Dopo l'articolo 8 della legge regionale n. 32 del 1988 è inserito il seguente:
"Art. 8 bis
Subconcessione
1. Previa autorizzazione dell'autorità competente e nell'ambito della durata della concessione, il concessionario può subconcedere in tutto o in parte l'attività di coltivazione oggetto della stessa:
a) a un altro soggetto economico, nell'ambito di un contratto di affitto di ramo di azienda riguardante l'attività per la quale la concessione è stata rilasciata, per la durata corrispondente a quella del contratto di affitto;
b) a un soggetto controllato che eserciti l'attività per la quale la concessione è stata rilasciata nell'ambito di un assetto organizzativo multilivello o di gruppo.
2. La subconcessione è autorizzata nel rispetto delle seguenti condizioni:
a) il subconcessionario deve essere in possesso dei requisiti di ordine generale e dei requisiti tecnici ed economici necessari per il rilascio della concessione; il possesso dei requisiti tecnici ed economici può essere soddisfatto anche avvalendosi dei requisiti del concessionario, in base ad apposito impegno espresso da quest'ultimo nell'atto di sub-concessione;
b) l'utilizzo delle acque da parte del subconcessionario deve avvenire nel rispetto dell'articolo 26 della presente legge.

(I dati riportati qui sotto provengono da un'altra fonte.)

(** * A shallow embedding of [server.js]

    The contact-form endpoint and the SEO page renderer of the site server,
    written as Rocq functions over JavaScript strings (sequences of UTF-16
    code units) and JSON values.

    The first part follows the source file from top to bottom: strings and
    the string methods the handlers call, the regular expressions, [esc],
    the values of a parsed body, the handler monad (effects performed and
    where control went), the start of the process, the contact handler, the
    metadata table and the page handlers, and the application as a step
    function over requests.  The second part holds the words the properties
    are stated with, the third the properties and their proofs.

    The middleware in front of the handlers (helmet, the rate limiters,
    compression, the JSON body parser, static files) is the framework's and
    is not modelled: a handler is given the parsed body or query value. *)

From Stdlib Require Import NArith String Ascii Lia.
From stdpp Require Import base list option gmap.

Local Open Scope N_scope.

(** ** JavaScript strings *)

Module JsString.

(** A JavaScript string is a sequence of UTF-16 code units; [length],
    [trim], [replace] and regular expressions without the [u] flag all
    work on code units. *)
Definition jsstring : Type := list N.

Definition bytes_of (s : string) : list N :=
  map (fun b => N.of_nat (nat_of_ascii b)) (list_ascii_of_string s).

(** Code units of one code point. *)
Definition units_of_cp (cp : N) : jsstring :=
  if cp <? 0x10000 then [cp]
  else let v := cp - 0x10000 in
       [0xD800 + N.shiftr v 10; 0xDC00 + N.land v 0x3FF].

Definition cont (b : N) : N := N.land b 0x3F.

(** The literals of the source file are UTF-8 text. *)
Fixpoint utf8_units (bs : list N) : jsstring :=
  match bs with
  | [] => []
  | b0 :: r0 =>
      if b0 <? 0xC0 then b0 :: utf8_units r0
      else match r0 with
      | [] => [b0]
      | b1 :: r1 =>
          if b0 <? 0xE0 then
            units_of_cp (N.shiftl (N.land b0 0x1F) 6 + cont b1) ++ utf8_units r1
          else match r1 with
          | [] => [b0; b1]
          | b2 :: r2 =>
              if b0 <? 0xF0 then
                units_of_cp (N.shiftl (N.land b0 0x0F) 12 + N.shiftl (cont b1) 6 + cont b2)
                  ++ utf8_units r2
              else match r2 with
              | [] => [b0; b1; b2]
              | b3 :: r3 =>
                  units_of_cp (N.shiftl (N.land b0 0x07) 18 + N.shiftl (cont b1) 12
                               + N.shiftl (cont b2) 6 + cont b3)
                    ++ utf8_units r3
              end
          end
      end
  end.

(** [js "text"] is the string literal ['text'] of the source.  A backquote
    in the Rocq literal stands for the double quote: no literal of
    [server.js] holds a backquote (it delimits the template literals). *)
Definition js (s : string) : jsstring :=
  map (fun u => if u =? 96 then 34 else u) (utf8_units (bytes_of s)).

Definition eqb (a b : jsstring) : bool := bool_decide (a = b).

(** *** Whitespace: the set stripped by [trim] and matched by [\s] *)
Definition is_space (u : N) : bool :=
  (9 <=? u) && (u <=? 13) || (u =? 32) || (u =? 0xA0) || (u =? 0x1680)
  || (0x2000 <=? u) && (u <=? 0x200A) || (u =? 0x2028) || (u =? 0x2029)
  || (u =? 0x202F) || (u =? 0x205F) || (u =? 0x3000) || (u =? 0xFEFF).

Definition is_digit (u : N) : bool := (48 <=? u) && (u <=? 57).

Fixpoint trimStart (s : jsstring) : jsstring :=
  match s with
  | u :: r => if is_space u then trimStart r else s
  | [] => []
  end.
(** * Silence_Remover: detection trace parsing, segment planning, filter-graph
      synthesis and the tier-gated job lifecycle

    A shallow embedding of [backend/remsi_integration.py],
    [backend/video_processor.py] and the two Celery tasks of [backend/main.py],
    together with the properties of the written specification that concern
    them.

    Conventions of the embedding.
    - Time stamps are Python floats in the source.  The code only compares
      them and prints them; it never adds or multiplies them.  They are
      modelled as exact rationals [Q]; the literal [0.1] is [1 # 10].
    - Text is [string] (ASCII).
    - An exception is a value of [exn]; a computation that may raise returns
      [A + exn].
    - External programs (ffmpeg, ffprobe, the transcription model, the file
      system) are the fields of a [world] record; every call is appended to a
      trace so that "which tool ran, and how often" can be stated. *)

From Stdlib Require Import List String Ascii QArith ZArith Lia Lqa Sorted DecimalString.
From stdpp Require Import base gmap strings.
Import ListNotations.
Open Scope string_scope.
Open Scope list_scope.

(** ** Python runtime pieces used by the source *)

Module Py.

(** Exceptions.  [ValueError], [IndexError], [UnboundLocalError] and
    [KeyError] are the built-in ones the source can raise; [ExternalError] stands for whatever an
    external collaborator raises ([OSError] from [subprocess], [ffmpeg.Error],
    a failure inside the transcription model), [CalledProcessError] is raised
    by [subprocess.run(..., check=True)], and [Exception_] is the plain
    [Exception(msg)] the source raises itself. *)
Inductive exn : Type :=
| ValueError (msg : string)
| IndexError (msg : string)
| UnboundLocalError (msg : string)
| KeyError (key : string)
| ExternalError (msg : string)
| CalledProcessError (cmd : list string) (returncode : Z)
| Exception_ (msg : string).

Definition result (A : Type) : Type := (A + exn)%type.
Definition Ok {A} (a : A) : result A := inl a.
Definition Raise {A} (e : exn) : result A := inr e.

(** The two renderings that belong to the interpreter rather than to the
    repository: [repr] of a float, as an f-string inserts it, and [str] of a
    [CalledProcessError]. *)
Record runtime : Type := mkRuntime {
  repr_float : Q -> string;
  str_called_process_error : list string -> Z -> string
}.

(** [str(e)]. *)
Definition str_exn (rt : runtime) (e : exn) : string :=
  match e with
  | ValueError msg => msg
  | IndexError msg => msg
  | UnboundLocalError msg => msg
  | KeyError key => "'" +:+ key +:+ "'"
  | ExternalError msg => msg
  | CalledProcessError cmd rc => str_called_process_error rt cmd rc
  | Exception_ msg => msg
  end.

Definition newline : ascii := "010"%char.

Definition is_digit (c : ascii) : bool :=
  let n := nat_of_ascii c in (48 <=? n)%nat && (n <=? 57)%nat.

(** [c in string.whitespace], extended with the four separators U+001C..U+001F
    that [str.isspace] also accepts. *)
Definition is_space (c : ascii) : bool :=
  let n := nat_of_ascii c in
  (n =? 32)%nat || ((9 <=? n)%nat && (n <=? 13)%nat) || ((28 <=? n)%nat && (n <=? 31)%nat).

(** [s.split(c)] for a one-character separator: never returns the empty list. *)
Fixpoint split_char (c : ascii) (s : string) : list string :=
  match s with
  | EmptyString => [EmptyString]
  | String a r =>
      if Ascii.eqb a c then EmptyString :: split_char c r
      else match split_char c r with
           | h :: t => String a h :: t
           | [] => [String a EmptyString]
           end
  end.

(** [s.startswith(p)], returning the remainder after [p]. *)
Fixpoint strip_prefix (p s : string) : option string :=
  match p, s with
  | EmptyString, _ => Some s
  | String a p', String b s' => if Ascii.eqb a b then strip_prefix p' s' else None
  | String _ _, EmptyString => None
  end.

3. Il subconcessionario assume gli obblighi previsti dalla normativa in materia e dall'atto di concessione relativi alle prescrizioni per l'esercizio dell'attività di coltivazione, nonché l'obbligo di corrispondere i diritti proporzionali di cui all'articolo 16 e il canone di cui all'articolo 16 bis della presente legge, fermo restando che il concessionario è obbligato solidalmente con il subconcessionario nei confronti dell'amministrazione alla quale sono dovuti tali oneri.
4. Gli Enti locali territoriali e loro consorzi nonché le società a maggioranza di capitale pubblico possono subconcedere a terzi l'attività, previa autorizzazione della autorità competente.".